(Collected data entries)
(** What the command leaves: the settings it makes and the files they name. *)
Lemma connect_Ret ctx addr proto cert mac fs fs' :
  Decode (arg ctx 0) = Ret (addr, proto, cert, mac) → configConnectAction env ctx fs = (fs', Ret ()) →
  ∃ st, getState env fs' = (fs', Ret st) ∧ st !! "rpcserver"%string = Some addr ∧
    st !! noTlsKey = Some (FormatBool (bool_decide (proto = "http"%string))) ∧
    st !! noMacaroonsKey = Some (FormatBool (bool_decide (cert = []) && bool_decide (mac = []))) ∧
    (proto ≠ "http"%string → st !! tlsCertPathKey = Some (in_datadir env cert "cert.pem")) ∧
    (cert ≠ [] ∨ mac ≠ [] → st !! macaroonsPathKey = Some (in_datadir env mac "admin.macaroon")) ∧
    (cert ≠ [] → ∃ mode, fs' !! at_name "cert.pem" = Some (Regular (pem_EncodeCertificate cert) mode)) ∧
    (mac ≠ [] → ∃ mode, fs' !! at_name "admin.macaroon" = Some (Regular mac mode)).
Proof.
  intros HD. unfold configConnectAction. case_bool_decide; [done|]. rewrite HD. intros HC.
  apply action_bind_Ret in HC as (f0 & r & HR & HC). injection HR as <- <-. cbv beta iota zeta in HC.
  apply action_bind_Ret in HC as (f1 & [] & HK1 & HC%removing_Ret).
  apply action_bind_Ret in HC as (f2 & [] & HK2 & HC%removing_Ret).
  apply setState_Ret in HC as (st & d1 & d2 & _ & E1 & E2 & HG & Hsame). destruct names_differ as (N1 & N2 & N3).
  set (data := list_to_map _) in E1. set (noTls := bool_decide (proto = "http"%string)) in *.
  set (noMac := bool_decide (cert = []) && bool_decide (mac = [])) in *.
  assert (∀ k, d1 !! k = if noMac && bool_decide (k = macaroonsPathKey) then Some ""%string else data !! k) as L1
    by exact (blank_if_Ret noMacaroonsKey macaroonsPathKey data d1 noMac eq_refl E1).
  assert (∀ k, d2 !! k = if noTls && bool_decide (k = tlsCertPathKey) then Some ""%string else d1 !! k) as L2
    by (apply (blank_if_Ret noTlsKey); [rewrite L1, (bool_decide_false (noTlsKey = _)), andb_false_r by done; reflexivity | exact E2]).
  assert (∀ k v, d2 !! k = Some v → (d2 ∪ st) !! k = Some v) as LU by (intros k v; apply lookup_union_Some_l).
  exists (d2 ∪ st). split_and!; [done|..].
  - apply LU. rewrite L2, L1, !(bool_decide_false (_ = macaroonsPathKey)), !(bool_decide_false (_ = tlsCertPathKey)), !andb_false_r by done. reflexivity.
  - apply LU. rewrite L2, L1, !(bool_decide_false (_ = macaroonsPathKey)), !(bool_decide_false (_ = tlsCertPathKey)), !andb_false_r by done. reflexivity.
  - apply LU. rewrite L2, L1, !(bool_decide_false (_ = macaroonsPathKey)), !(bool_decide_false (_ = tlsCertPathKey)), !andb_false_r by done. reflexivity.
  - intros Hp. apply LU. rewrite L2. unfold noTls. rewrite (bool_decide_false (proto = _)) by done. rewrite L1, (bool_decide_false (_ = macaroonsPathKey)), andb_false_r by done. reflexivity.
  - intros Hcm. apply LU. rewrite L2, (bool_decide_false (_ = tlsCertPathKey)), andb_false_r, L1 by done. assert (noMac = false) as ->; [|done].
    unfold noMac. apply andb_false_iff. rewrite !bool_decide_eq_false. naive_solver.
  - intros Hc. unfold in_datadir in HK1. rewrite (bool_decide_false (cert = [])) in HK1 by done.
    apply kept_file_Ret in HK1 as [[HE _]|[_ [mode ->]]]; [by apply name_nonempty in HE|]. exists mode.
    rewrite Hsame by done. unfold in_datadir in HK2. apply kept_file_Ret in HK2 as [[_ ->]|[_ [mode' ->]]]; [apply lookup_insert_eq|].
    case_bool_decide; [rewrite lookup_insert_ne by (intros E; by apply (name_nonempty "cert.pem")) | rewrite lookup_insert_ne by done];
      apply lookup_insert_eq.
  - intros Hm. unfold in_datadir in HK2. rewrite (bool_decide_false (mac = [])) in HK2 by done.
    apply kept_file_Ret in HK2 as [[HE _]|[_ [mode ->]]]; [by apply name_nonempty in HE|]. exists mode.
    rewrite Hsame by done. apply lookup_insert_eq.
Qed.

_Task details_
The range runs from the line above containing "apply action_bind_Ret in HC as (f1" to the line containing "by exact (blank_if_Ret", inclusive. Restate those lines word for word and no others.

_Output of the exercise_
  apply action_bind_Ret in HC as (f1 & [] & HK1 & HC%removing_Ret).
  apply action_bind_Ret in HC as (f2 & [] & HK2 & HC%removing_Ret).
  apply setState_Ret in HC as (st & d1 & d2 & _ & E1 & E2 & HG & Hsame). destruct names_differ as (N1 & N2 & N3).
  set (data := list_to_map _) in E1. set (noTls := bool_decide (proto = "http"%string)) in *.
  set (noMac := bool_decide (cert = []) && bool_decide (mac = [])) in *.
  assert (∀ k, d1 !! k = if noMac && bool_decide (k = macaroonsPathKey) then Some ""%string else data !! k) as L1
    by exact (blank_if_Ret noMacaroonsKey macaroonsPathKey data d1 noMac eq_refl E1).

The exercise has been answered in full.